Salah satunya adalah telur. Jika week end, saya senang memasak dengan menu telur. Telur dadar, telur ceplok. Haha, itu saja sebetulnya. Namun adik perempuan saya terkadang membuatkan bakwan jagung dengan campuran telur.

Hati-hati jika membeli telur. Harus kita sendiri yang memilih. Jika kita serahkan begitu saja pada penjualnya, mereka akan memasukkan telur-telur yang sudah pecah. Beberapa kali menimpa saya. Tidak saja di satu penjual, namun hampir rata-rata semua penjual telur di pasar itu. Kata bapak waktu saya kecil, perbuatan semacam itu adalah perbuatan yang tidak jujur. Berikan yang terbaik yang kita punya untuk melayani, apapun, kepada siapa pun.

Saya ingin mengenang masa kecil saya tentang telur dan usaha ternak ayam yang pernah dijalani keluarga saya. Namun berhari-hari kemudian, rencana menulis tentang hal ini belum kesampaian juga.

Hingga suatu hari minggu, seorang gadis kecil lewat depan rumah dengan sebuah container box plastik berisi penganan. Jalannya miring untuk membuat keseimbangan dengan bawaannya yang terlihat penuh. “Miserooo…” Teriaknya tak putus-putus menjajakan misro, gorengan yang terbuat dari parut singkong dengan gula merah di dalamnya. Saya pernah juga menjadi penjual keliling.

Usia sebelas atau dua belas tahun, saya pernah berjualan telur keliling kampung. Bapak saya memiliki peternakan ayam petelur. Semua orang di rumah sepertinya dibuat repot. Begitu kira-kira pikiran saya waktu itu. Setiap subuh saya sudah harus bangun, mengangkati telur agar terjual pagi-pagi itu juga.

Ada dua macam kandang. Ada kandang model sekat, di mana setiap ayam terpisah dan tersekat dari ayam-ayam yang lain. Kandang model ini memudahkan saya memunguti telur. Bentuk kandang bertingkat dengan kemiringan tertentu sehingga telur akan langsung menggelinding ke luar bagian kandang sehingga aman dari patukan ayam dan mudah dipungut.

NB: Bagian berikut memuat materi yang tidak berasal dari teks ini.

(** The normal form of a state: effects, the update, the rest. *)
Lemma upd_twice u v s : with_g_upd u (with_g_upd v s) = with_g_upd u s.
Proof. reflexivity. Qed.

Lemma upd_of u s : g_upd (with_g_upd u s) = u.
Proof. reflexivity. Qed.

Lemma upd_ext u tr s : with_g_upd u (ext tr s) = ext tr (with_g_upd u s).
Proof. reflexivity. Qed.

Lemma ext_upd tr s : g_upd (ext tr s) = g_upd s.
Proof. reflexivity. Qed.

Ltac d_norm := rewrite ?upd_ext, ?ext_upd, ?upd_twice, ?upd_of, ?ext_ext, ?ext_nil, ?with_upd_same; cbn [app].

(** One step: a value of the state, an effect, a call, an update, a partial
    computation that is known to work. *)
Ltac d_step := first
  [ eapply does_bind; [apply emits_does, emits_gets|]; intros ? ? ? (-> & -> & ->)
  | eapply does_bind; [apply emits_does, emits_do|]; intros ? ? ? (-> & ->)
  | eapply does_bind; [apply emits_does, emits_call|]; intros ? ? ? (-> & -> & ->)
  | eapply does_bind; [apply does_upd|]; intros ? ? ? (-> & ->)
  | eapply does_bind; [apply emits_does; apply emits_lift; reflexivity|]; intros ? ? ? (-> & -> & ->) ];
  d_norm.

Section ImageFacts.
Context `{GtpKernel}.

(** The sum of the 16-bit big-endian words; a last odd byte is taken with the
    low byte of the word before it. *)
Fixpoint word_sum (prev : Z) (l : list Z) : Z :=
  match l with
  | hi :: lo :: l' => 256 * hi + lo + word_sum lo l'
  | [hi] => 256 * hi + prev
  | [] => 0
  end.

Definition pos_only (u u' : update) : Prop := exists p, u' = with_f_pos p u.

Lemma pos_only_refl u : pos_only u u.
Proof. exists (f_pos u). by destruct u. Qed.

Lemma pos_only_trans a b c : pos_only a b -> pos_only b c -> pos_only a c.
Proof. intros [p ->] [q ->]. by exists q. Qed.

Definition reads (tr : list teffect) : Prop := Forall (fun e => match e with FileRead _ _ => True | _ => False end) tr.

Lemma file_read_does dst n c p s :
  upd_file (g_upd s) = OpenFile c -> f_pos (g_upd s) = p -> 0 <= n <= zlen dst ->
  let d := take (Z.to_nat n) (drop (Z.to_nat p) c) in
  does (file_read dst n) s (fun x u tr => tr = [FileRead p n] /\
    (if gp_read (g_trace s ++ tr) then x = (zlen d, splice dst 0 d) /\ u = with_f_pos (p + zlen d) (g_upd s)
     else x = (- EIO, dst) /\ u = g_upd s)).
Proof.
  intros Hf Hp Hn d. unfold file_read, the_file.
  eapply does_bind with (P := fun a u tr => a = c /\ u = g_upd s /\ tr = []).
  { d_step. rewrite Hf. by apply does_ret. }
  intros ? ? ? (-> & -> & ->). rewrite ext_nil, with_upd_same. cbn [app]. d_step. rewrite Hp. d_step.
  destruct (gp_read _) eqn:E.
  - d_step. fold d.
    assert (zlen d <= n) as Ld by (unfold d, zlen; rewrite length_take; lia).
    rewrite memcpy_Some by (unfold zlen in *; lia). change (Z.to_nat 0) with 0%nat.
    rewrite drop_0, take_zlen_all. d_step. apply does_ret. cbn [app]. rewrite ?E. done.
  - apply does_ret. by rewrite E.
Qed.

Model satunya lagi, berbentuk kamar-kamar yang dihuni banyak ayam. Telur berantakan tidak karuan. Pada dasar kandang ditaburi dengan kulit gabah supaya telur tidak pecah saat dijatuhkan oleh ayam dari bagian belakangnya. Mereka bertelur tidak sambil duduk manis, namun sambil berdiri dengan kedua kakinya. Gabah juga membuat kotoran ayam cepat mengering dan tentu saja membuat ayam merasa nyaman dan hangat. Untuk kanadang model demikian, saya perlu masuk untuk memunguti telur-telurnya. Kadang ada ayam yang menyeruduk bikin saya senewen, kadang jika pintunya lupa saya tutup rapat, ayam-ayam akan kabur keluar pintu. Menyebalkan tentu saja. Kadang pula saya menginjak kotoran ayam yang masih basah.

Telur-telur harus segera diangkat karena jika tidak, akan dipatuki ayam hingga pecah dan bahkan terinjak oleh kuku-kuku mereka yang tajam. Jika telur pecah, tak akan bisa dijual.

Tugas selanjutnya adalah mengumpulkan bamboo-bambu dan tangki besar tempat minum ayam. Sisa airnya dibuang, dengan tapas saya bersihkan semuanya hingga lendir-lendirnya hilang dan bersih.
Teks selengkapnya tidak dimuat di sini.